Temistocles Villanueva, a local representative with the Morena Party (a centre-left party) said the new law recognised that people had the right to engage in sex work.
"It's a first step that has lead to the regulation of sex work, to fight human trafficking and strengthen the rights of sex workers," Villanueva said.
The decision came in time for International Sex Workers Day on June 2. On Twitter, Villanueva said that discrimination of "those who perform this non-salaried work" must be eliminated.
Sex work is legal under federal Mexican law, but each of the 31 states has enacted its own laws and policies related to the industry.
Mexico is also home to a vast and lucrative sex trafficking network, but the data on the numbers of individuals currently trapped in the industry is difficult to reliably attain.
Numbers cited by a former congresswoman in 2012 estimate that around 800,000 women and 20,000 children are trafficked into the industry annually.

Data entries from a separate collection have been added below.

(** Setting a key in a leaf. *)
Lemma leaf_insert_of i l k v pre mid post : (length l <= leaf_cap)%nat -> split_at k l pre mid post ->
  leaf_insert (leaf_of i l) k v =
    match mid with
    | (_, old) :: _ => Ok (Some old, leaf_of i (pre ++ (k, v) :: post))
    | [] => if decide (length l = leaf_cap) then Err (LeafTooManyEntries 1025)
            else Ok (None, leaf_of i (pre ++ (k, v) :: post))
    end.
Proof.
  intros Hl Hsp. pose proof (search_key_split _ _ _ _ _ Hsp) as Hsk. pose proof Hsp as [He Hpre Hmid Hpost].
  destruct l as [|[k0 v0] [|e l]].
  - destruct pre, mid, post; done.
  - destruct Hmid as [->|[w ->]].
    + cbn [leaf_of leaf_insert length]. rewrite (decide_False (P := 1%nat = leaf_cap)) by (pose proof leaf_cap_Z; lia).
      assert (k0 <> k) as Hne.
      { intros ->. pose proof (find_value_split _ _ _ _ _ Hsp) as Hf. cbn [app] in He.
        destruct pre as [|e pre]; cbn [app] in He.
        - destruct Hpost as [|e post Hlt Hpost]; [done|]. injection He as <- <-. by apply word_lt_irrefl in Hlt.
        - inversion_clear Hpre as [|? ? Hlt ?]. injection He as <- _. by apply word_lt_irrefl in Hlt. }
      rewrite decide_False by done. rewrite merge_sort_two by done. cbn [fst].
      destruct pre as [|e pre]; cbn [app] in He.
      * subst post. inversion_clear Hpost as [|? ? Hlt ?]. cbn [fst] in *. by rewrite decide_False by (by apply word_lt_asym).
      * injection He as <- He. destruct pre, post; try done. inversion_clear Hpre as [|? ? Hlt ?].
        cbn [fst] in *. by rewrite decide_True.
    + destruct pre as [|e pre]; cbn [app] in He; [|destruct pre; done]. injection He as -> -> <-.
      cbn. by rewrite decide_True.
  - assert (leaf_of i ((k0, v0) :: e :: l) = LeafMultiple ((k0, v0) :: e :: l)) as -> by done.
    cbn [leaf_insert]. rewrite Hsk.
    assert (forall x, (2 <= length (pre ++ x :: post))%nat -> leaf_of i (pre ++ x :: post) = LeafMultiple (pre ++ x :: post)) as Hmul.
    { intros x. destruct (pre ++ x :: post) as [|[] [|]]; cbn; done || lia. }
    assert (2 <= length (pre ++ (k, v) :: post))%nat as Hlen.
    { apply (f_equal length) in He. rewrite !length_app in *. destruct Hmid as [->|[w ->]]; cbn [length] in *; lia. }
    rewrite Hmul by done. rewrite He in *. destruct Hmid as [->|[w ->]]; cbn [app] in *.
    + pose proof leaf_cap_Z. unfold MAX_LEAF_ENTRIES. destruct (Z.leb_spec 1024 (Z.of_nat (length (pre ++ post)))).
      * rewrite decide_True by lia. do 2 f_equal. lia.
      * rewrite decide_False by lia. by rewrite take_app_length, drop_app_length.
    + rewrite list_lookup_middle by done. do 3 f_equal. by rewrite insert_app_r_alt, Nat.sub_diag by lia.
Qed.
(** [SimpleSmt::with_leaves] gives the tree with the given leaves and no others,
    with the root and the inner nodes of the full tree over them; entries with a key
    twice are refused. *)
Lemma with_leaves_spec l empty : 1 <= depth <= 64 -> simple_new depth = Ok empty ->
  Forall (fun e => 0 <= fst e < 2 ^ depth) l -> Z.of_nat (length l) <= 2 ^ Z.min depth 63 ->
  clean_run (L:=Word) l empty ->
  if decide (NoDup l.*1) then
    exists t, with_leaves depth l = Ok t /\ tree_ok (L:=Word) t /\
      forall k, 0 <= k < 2 ^ depth -> get_leaf t k = default EMPTY_WORD (list_to_map (M:=gmap Z Word) l !! k)
  else exists k, with_leaves depth l = Err (DuplicateValuesForIndex k).
Proof.
  intros Hd Hnew Hl Hlen Hc. pose proof (simple_laws depth Hd) as HL.
  destruct (simple_new_ok depth Hd) as (e & He & Hok & Hval). rewrite He in Hnew. injection Hnew as ->.
  unfold with_leaves. rewrite He. cbn [rbind]. clear He.
  pose proof (insert_leaves_spec l 0 ∅ empty Hd (ok_valid _ Hok) Hl ltac:(lia) Hlen) as Hspec.
  assert (Forall (fun e => val empty (fst e) = EMPTY_WORD /\ fst e ∉ (∅ : gset Z)) l) as Hall
    by (apply Forall_forall; intros e' _; split; [apply Hval|apply not_elem_of_empty]).
  destruct (decide (NoDup l.*1)) as [Hnd|Hnd].
  - rewrite decide_True in Hspec by done. destruct Hspec as (u & -> & Hu). exists u.
    split_and!; [done|by eapply insert_all_ok|].
    intros k Hk. destruct (insert_all_values l empty u (ok_valid _ Hok) Hl Hnd Hu) as [_ Hv].
    specialize (Hv k Hk). by rewrite Hval in Hv.
  - rewrite decide_False in Hspec by (by intros [? _]). destruct Hspec as (k & u & ->). by exists k.
Qed.
(* ===== verification/FastProcessor.v ===== *)
(** * The fast processor

    [FastProcessor] (processor/src/fast/mod.rs) with its implementations of the
    processor traits (fast/operation.rs).  The record is polymorphic in the type
    of its stack component, so that the same system, memory, advice and hasher
    code runs over the buffer stack ([FastProcessor]) and over the abstract
    list stack ([SpecProcessor]).

    The deferred-statement state (core/src/deferred) is used through the
    interface the processor needs of it. *)

From S2P Require Import Prelude Felt AdviceMap Quad AceCircuit Machine Memory Merkle Advice.
From S2P Require Import FastStack.

(** What the processor needs of [DeferredState]: its root, and logging a
    statement against the root the hasher computed. *)
Class DeferredInterface (D : Type) := {
  deferred_root : D -> Word;
  log_verified_statement : Word -> Word -> D -> res PrecompileError unit * D
}.

(** Logging reports failures as errors. *)
Class DeferredLaws (D : Type) `{DeferredInterface D} : Prop :=
  log_no_panic (a b : Word) (d : D) : fst (log_verified_statement a b d) <> Panic.

Record SystemCallState := mkSystemCallState { scs_ctx : Z; scs_caller_hash : Word }.

Record Proc (Stk D : Type) := mkProc {
  p_stack : Stk;
  p_clk : Z;
  p_ctx : Z;
  p_caller_hash : Word;
  p_memory : Memory;
  p_advice : AdviceProvider;
  p_call_states : list SystemCallState;
  p_deferred : D
}.
Arguments mkProc {Stk D}.
Arguments p_stack {Stk D}.
Arguments p_clk {Stk D}.
Arguments p_ctx {Stk D}.
Arguments p_caller_hash {Stk D}.
Arguments p_memory {Stk D}.
Arguments p_advice {Stk D}.
Arguments p_call_states {Stk D}.
Arguments p_deferred {Stk D}.

Notation FastProcessor := (Proc FastStack) (only parsing).
Notation SpecProcessor := (Proc SpecStack) (only parsing).

(** Running a method of a component that is a field, with its errors mapped
    into [ExecutionError]. *)
Definition zoom {E T S A} (proj : S -> T) (put : T -> S -> S) (inj : E -> ExecutionError)
    (m : M E T A) : PM S A :=
  fun s =>
    match m (proj s) with
    | (Ok a, t) => (Ok a, put t s)
    | (Err e, t) => (Err (inj e), put t s)
    | (Panic, t) => (Panic, put t s)
    end.

Section Processor.
Context `{Poseidon2} {Stk D : Type} `{StackInterface Stk} `{DeferredInterface D}.

Notation P := (Proc Stk D).

(** ** Field updates *)

Definition put_stack (s : Stk) (p : P) : P :=
  mkProc s (p_clk p) (p_ctx p) (p_caller_hash p) (p_memory p) (p_advice p) (p_call_states p)
    (p_deferred p).
Definition put_clk (clk : Z) (p : P) : P :=
  mkProc (p_stack p) clk (p_ctx p) (p_caller_hash p) (p_memory p) (p_advice p) (p_call_states p)
    (p_deferred p).
Definition put_ctx (c : Z) (p : P) : P :=
  mkProc (p_stack p) (p_clk p) c (p_caller_hash p) (p_memory p) (p_advice p) (p_call_states p)
    (p_deferred p).
Definition put_caller_hash (h : Word) (p : P) : P :=
  mkProc (p_stack p) (p_clk p) (p_ctx p) h (p_memory p) (p_advice p) (p_call_states p)
    (p_deferred p).
Definition put_memory (m : Memory) (p : P) : P :=
  mkProc (p_stack p) (p_clk p) (p_ctx p) (p_caller_hash p) m (p_advice p) (p_call_states p)
    (p_deferred p).
Definition put_advice (a : AdviceProvider) (p : P) : P :=
  mkProc (p_stack p) (p_clk p) (p_ctx p) (p_caller_hash p) (p_memory p) a (p_call_states p)
    (p_deferred p).
Definition put_call_states (l : list SystemCallState) (p : P) : P :=
  mkProc (p_stack p) (p_clk p) (p_ctx p) (p_caller_hash p) (p_memory p) (p_advice p) l
    (p_deferred p).
Definition put_deferred (d : D) (p : P) : P :=
  mkProc (p_stack p) (p_clk p) (p_ctx p) (p_caller_hash p) (p_memory p) (p_advice p)
    (p_call_states p) d.

Definition on_stack {A} (m : PM Stk A) : PM P A := zoom p_stack put_stack id m.
Definition on_advice {A} (m : AP A) : PM P A := zoom p_advice put_advice EAdvice m.
Definition on_memory {A} (m : M MemoryError Memory A) : PM P A := zoom p_memory put_memory EMemory m.

(** ** System *)

(** [self.clk += 1_u32]. *)
Definition increment_clock : PM P unit :=
  let! clk := gets p_clk in
  if clk <? U32_MAX then modify (put_clk (clk + 1)) else panic.

Definition log_deferred_statement (statement_digest expected_new_root : Word) : PM P unit :=
  zoom p_deferred put_deferred (fun e => EOperation (Deferred e))
    (log_verified_statement statement_digest expected_new_root).

Definition save_call_state : PM P unit :=
  modify (fun p => put_call_states
    (mkSystemCallState (p_ctx p) (p_caller_hash p) :: p_call_states p) p).

Definition restore_call_state : PM P unit :=
  let! l := gets p_call_states in
  match l with
  | [] => fail_op (OpInternal "system call state stack should never be empty when restoring context")
  | saved :: rest =>
      do! modify (put_call_states rest);
      do! modify (put_ctx (scs_ctx saved));
      modify (put_caller_hash (scs_caller_hash saved))
  end.

#[export] Instance proc_system : SystemInterface P := {|
  sys_caller_hash := gets p_caller_hash;
  sys_clock := gets p_clk;
  sys_ctx := gets p_ctx;
  sys_deferred_root := gets (fun p => deferred_root (p_deferred p));
  sys_set_caller_hash h := modify (put_caller_hash h);
  sys_set_ctx c := modify (put_ctx c);
  sys_increment_clock := increment_clock;
  sys_log_deferred_statement := log_deferred_statement;
  sys_save_call_state := save_call_state;
  sys_restore_call_state := restore_call_state
|}.

(** ** Stack *)

#[export] Instance proc_stack : StackInterface P := {|
  stack_get i := on_stack (stack_get i);
  stack_get_word i := on_stack (stack_get_word i);
  stack_depth := on_stack stack_depth;
  stack_set i x := on_stack (stack_set i x);
  stack_set_word i w := on_stack (stack_set_word i w);
  stack_swap i j := on_stack (stack_swap i j);
  stack_swapw_nth n := on_stack (stack_swapw_nth n);
  stack_rotate_left n := on_stack (stack_rotate_left n);
  stack_rotate_right n := on_stack (stack_rotate_right n);
  stack_increment_size := on_stack stack_increment_size;
  stack_decrement_size := on_stack stack_decrement_size;
  stack_start_context := on_stack stack_start_context;
  stack_restore_context := on_stack stack_restore_context
|}.

(** ** Memory and advice *)

#[export] Instance proc_memory : MemoryInterface P := {|
  mem_read_element ctx addr := on_memory (fun m => (read_element m ctx addr, m));
  mem_read_word ctx addr _ := on_memory (fun m => (read_word m ctx addr, m));
  mem_write_element ctx addr element := on_memory (fun m => write_element m ctx addr element);
  mem_write_word ctx addr _ word := on_memory (fun m => write_word m ctx addr word)
|}.

#[export] Instance proc_advice : AdviceProviderInterface P := {|
  adv_pop_stack := on_advice pop_stack;
  adv_pop_stack_word := on_advice pop_stack_word;
  adv_pop_stack_dword := on_advice pop_stack_dword;
  adv_get_merkle_path root depth index :=
    let! path := on_advice (get_merkle_path root depth index) in
    ret (Some path);
  adv_update_merkle_node root depth index value :=
    let! (path, _) := on_advice (update_merkle_node root depth index value) in
    ret (Some path)
|}.

(** ** Hasher *)

Definition permute (input_state : HasherState) : PM P (Felt * HasherState) :=
  ret (ZERO, apply_permutation input_state).

Definition verify_merkle_root (claimed_root value : Word) (path : option MerklePath) (index : Felt)
    (on_err : OperationError) : PM P Felt :=
  let! path := expect path in
  match verify path ⟦index⟧ value claimed_root with
  | Ok _ => ret ZERO
  | Err _ => fail_op on_err
  | Panic => panic
  end.

Definition update_merkle_root (claimed_old_root old_value new_value : Word)
    (path : option MerklePath) (index : Felt) (on_err : OperationError) : PM P (Felt * Word) :=
  let! path := expect path in
  match verify path ⟦index⟧ old_value claimed_old_root with
  | Err _ => fail_op on_err
  | Panic => panic
  | Ok _ =>
      match compute_root path ⟦index⟧ new_value with
      | Ok new_root => ret (ZERO, new_root)
      | Err _ => fail_op on_err
      | Panic => panic
      end
  end.

#[export] Instance proc_hasher : HasherInterface P := {|
  hash_permute := permute;
  hash_verify_merkle_root := verify_merkle_root;
  hash_update_merkle_root := update_merkle_root
|}.

#[export] Instance proc_processor : Processor P := {|
  processor_system := proc_system;
  processor_stack := proc_stack;
  processor_advice := proc_advice;
  processor_memory := proc_memory;
  processor_hasher := proc_hasher
|}.

End Processor.

(** ** Construction *)

(** [new_with_options] over a stack already built from the stack inputs: the
    advice inputs may be rejected.  [d] is the deferred state of a fresh
    registry, [default_store] the store of empty subtrees. *)
Definition proc_new `{Poseidon2} {Stk D : Type} (stk : Stk) (default_store : MerkleStore)
    (advice_stack : list Felt) (advice_map : AdviceMap) (advice_store : MerkleStore)
    (max_advice_size_bytes max_memory_elements : Z) (d : D) : res AdviceError (Proc Stk D) :=
  match provider_new default_store max_advice_size_bytes advice_stack advice_map advice_store with
  | Ok advice => Ok (mkProc stk 0 0 EMPTY_WORD (memory_new max_memory_elements) advice [] d)
  | Err e => Err e
  | Panic => Panic
  end.
(* ===== verification/SysEvents.v ===== *)
(** * System events

    The events the processor itself handles when a program emits them
    (core/src/events/sys_events.rs, processor/src/fast/basic_block): they read
    the operand stack and memory and change the advice provider or the deferred
    state.  All other events go to the host, which sees a view of the processor
    and answers with advice mutations.

    What the handlers need of the deferred state is [DeferredEvents]; the
    inverse in the extension field is library code ([QuadInverse]). *)

From S2P Require Import Prelude Felt AdviceMap Quad AceCircuit Machine Exec Memory Merkle Deferred.
From S2P Require Import Advice FastStack FastProcessor ProcView.

(** ** The events *)

Inductive SystemEvent :=
| MerkleNodeMerge | MerkleNodeToStack | MapValueToStack | MapValueCountToStack | MapValueToStackN0
| MapValueToStackN4 | MapValueToStackN8 | HasMapKey | Ext2Inv | U32Clz | U32Ctz | U32Clo | U32Cto
| ILog2 | MemToMap | HdwordToMap | HdwordToMapWithDomain | HqwordToMap | HpermToMap
| DeferredRegister | DeferredEvaluate | DeferredEvaluateTag | DeferredEvaluatePayload
| DeferredRegisterData | TraceEvent.

#[export] Instance system_event_eq_dec : EqDecision SystemEvent.
Proof. solve_decision. Defined.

In sex trafficking research, countries are defined as either 'sending' (where children are sent from), 'transit' (where children are moved through) or 'receiving' (where children are moved to).
Mexico is all three.
It is the world's main propagator of online child pornography and its child sex tourism has earned it the title of "Latin American Thailand".
Drug cartels are largely responsible for this trafficking and make an estimated $US 10 billion a year from the trade.
Human rights advocates have long argued that criminalising sex work sends the problem of trafficking further underground and severely endangers people who are trapped in the industry.
Eduardo Santillan, another Morena representative from Mexico City, said that Congress now has the job of trying to consolidate the decriminalisation of voluntary sex work with anti-trafficking policy to protect those involuntarily caught in the industry.
"We think that the big challenge of this congress will be making both of these fundamental principles compatible," he said.